There’s a bi-directional relationship between high testosterone (T) and insulin resistance. High insulin = high T, and high T = high insulin. Androgens, insulin resistance, and weight gain. And all of it can lead to weight gain, acne, facial hair, irregular periods, and a long-term risk of diabetes.

There are two parts to the solution: 1) reverse insulin resistance and 2) lower androgens, which, in turn, can improve insulin resistance.

Menopausal hormone therapy (oestrogen and progesterone) can have a beneficial anti-androgen effect and improve insulin sensitivity.

For example, oestrogen therapy directly improves insulin sensitivity and lowers testosterone by increasing sex hormone-binding globulin (SHBG), the protein that binds and inactivates testosterone. Progesterone indirectly improves insulin sensitivity by stimulating metabolic rate and lowering testosterone.

Taking testosterone or androgenic progestins can increase insulin resistance and promote weight gain.


Magnesium deficiency is a contributor to insulin resistance and taking magnesium can help reduce IR.
Magnesium has many nice side benefits including regulating the HPA (adrenal) axis, improving sleep, supporting progesterone, curbing sugar cravings, and reducing inflammation. It combines well with taurine and amino acid that helps regulate insulin.

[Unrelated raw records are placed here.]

(** C2, amended: both failures return [None]; a parse failure is told from
    not-found by the [st.error] message it emits, which carries the
    exception, while not-found emits none. *)
Theorem C2_failures_differ_by_message
    (fitz_open : list Byte.byte -> exn + document) (pdf_bytes : list Byte.byte) :
  (forall e, parse_failure fitz_open pdf_bytes e ->
             fst (extract_table_data fitz_open pdf_bytes) = None /\
             StError e ∈ snd (extract_table_data fitz_open pdf_bytes)) /\
  (anchor_not_found fitz_open pdf_bytes ->
   fst (extract_table_data fitz_open pdf_bytes) = None /\
   forall e, StError e ∉ snd (extract_table_data fitz_open pdf_bytes)).
Proof.
  unfold extract_table_data. split.
  - intros e [-> | (doc & -> & ->)]; cbn [fst snd]; (split; [reflexivity |]).
    + apply list_elem_of_here.
    + apply list_elem_of_further, list_elem_of_here.
  - intros (doc & -> & ->); cbn [fst snd]. split; [reflexivity |].
    intros e H. apply list_elem_of_In in H. cbn [In] in H.
    destruct H as [H | [H | []]]; discriminate.
Qed.

Lemma C2_failures_differ_by_message_witness :
  (fst (extract_table_data sample_open []) = None /\
   StError (FitzError "cannot open empty document")
     ∈ snd (extract_table_data sample_open [])) /\
  (fst (extract_table_data sample_open [Byte.x01]) = None /\
   forall e, StError e ∉ snd (extract_table_data sample_open [Byte.x01])).
Proof.
  split.
  - apply (proj1 (C2_failures_differ_by_message sample_open [])).
    left; reflexivity.
  - apply (proj2 (C2_failures_differ_by_message sample_open [Byte.x01])).
    exists [inr []]. split; reflexivity.
Defined.

(** Where the code closes the document: the two ordinary returns, and the
    failure of [fitz.open], which leaves nothing to close. *)
Lemma handle_released_on_return (fitz_open : list Byte.byte -> exn + document)
    (pdf_bytes : list Byte.byte) :
  (forall e doc, fitz_open pdf_bytes = inr doc -> pages_loop doc <> Raised e) ->
  open_handles (snd (extract_table_data fitz_open pdf_bytes)) = 0%nat.
Proof.
  intros H. unfold extract_table_data.
  destruct (fitz_open pdf_bytes) as [e | doc]; [reflexivity |].
  destruct (pages_loop doc) as [r | | e] eqn:E; try reflexivity.
  now destruct (H e doc eq_refl).
Qed.

(** C9 fails on the code: an exception raised after the document was opened
    reaches the handler, which reports it and returns without closing. *)
Theorem C9_handle_left_open (fitz_open : list Byte.byte -> exn + document)
    (pdf_bytes : list Byte.byte) (doc : document) (e : exn) :
  fitz_open pdf_bytes = inr doc ->
  pages_loop doc = Raised e ->
  extract_table_data fitz_open pdf_bytes = (None, [DocOpen; StError e]) /\
  open_handles (snd (extract_table_data fitz_open pdf_bytes)) = 1%nat.
Proof.
  intros Eo Ep. unfold extract_table_data. rewrite Eo, Ep. split; reflexivity.
Qed.

Lemma C9_handle_left_open_witness :
  extract_table_data (fun _ => inr broken_page_doc) []
  = (None, [DocOpen; StError (FitzError "cannot load page")]) /\
  open_handles (snd (extract_table_data (fun _ => inr broken_page_doc) [])) = 1%nat.
Proof.
  apply (C9_handle_left_open (fun _ => inr broken_page_doc) [] broken_page_doc
           (FitzError "cannot load page")); reflexivity.
Defined.

(** ** The fragments and their order *)

Lemma span_cells_kept s acc cells :
  span_cells s acc = inr cells -> cells = acc ++ span_fragment s.
Proof.
  unfold span_cells, span_fragment.
  destruct (Py.nonempty (Py.strip (span_text s)));
    [| intros [= <-]; now rewrite app_nil_r].
  destruct (span_bbox s) as [| x0 [| y0 [| x1 [| y1 [| ? ?]]]]]; intros [= <-];
    now rewrite ?app_nil_r.
Qed.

Circadian rhythm or body clock has a profound effect on glucose metabolism, and whole-body insulin sensitivity and dysregulation of circadian rhythm contributes to insulin resistance. The best way to support circadian rhythm is to maintain regular diurnal patterns of eating and light exposure such as protein and bright light in the morning followed by rest and dim light in the evening.
Maintaining a healthy circadian rhythm can also promote better sleep — another important strategy for maintaining healthy levels of insulin.


Exercise or movement improves insulin sensitivity in muscles by increasing the number of mitochondria, which as you now know are the powerhouses of the cell and turn food into energy. Building healthy muscle also requires sufficient dietary protein.

Tip: Hormonal birth control can impair muscle gain and causes insulin resistance particularly birth control with a high androgen index.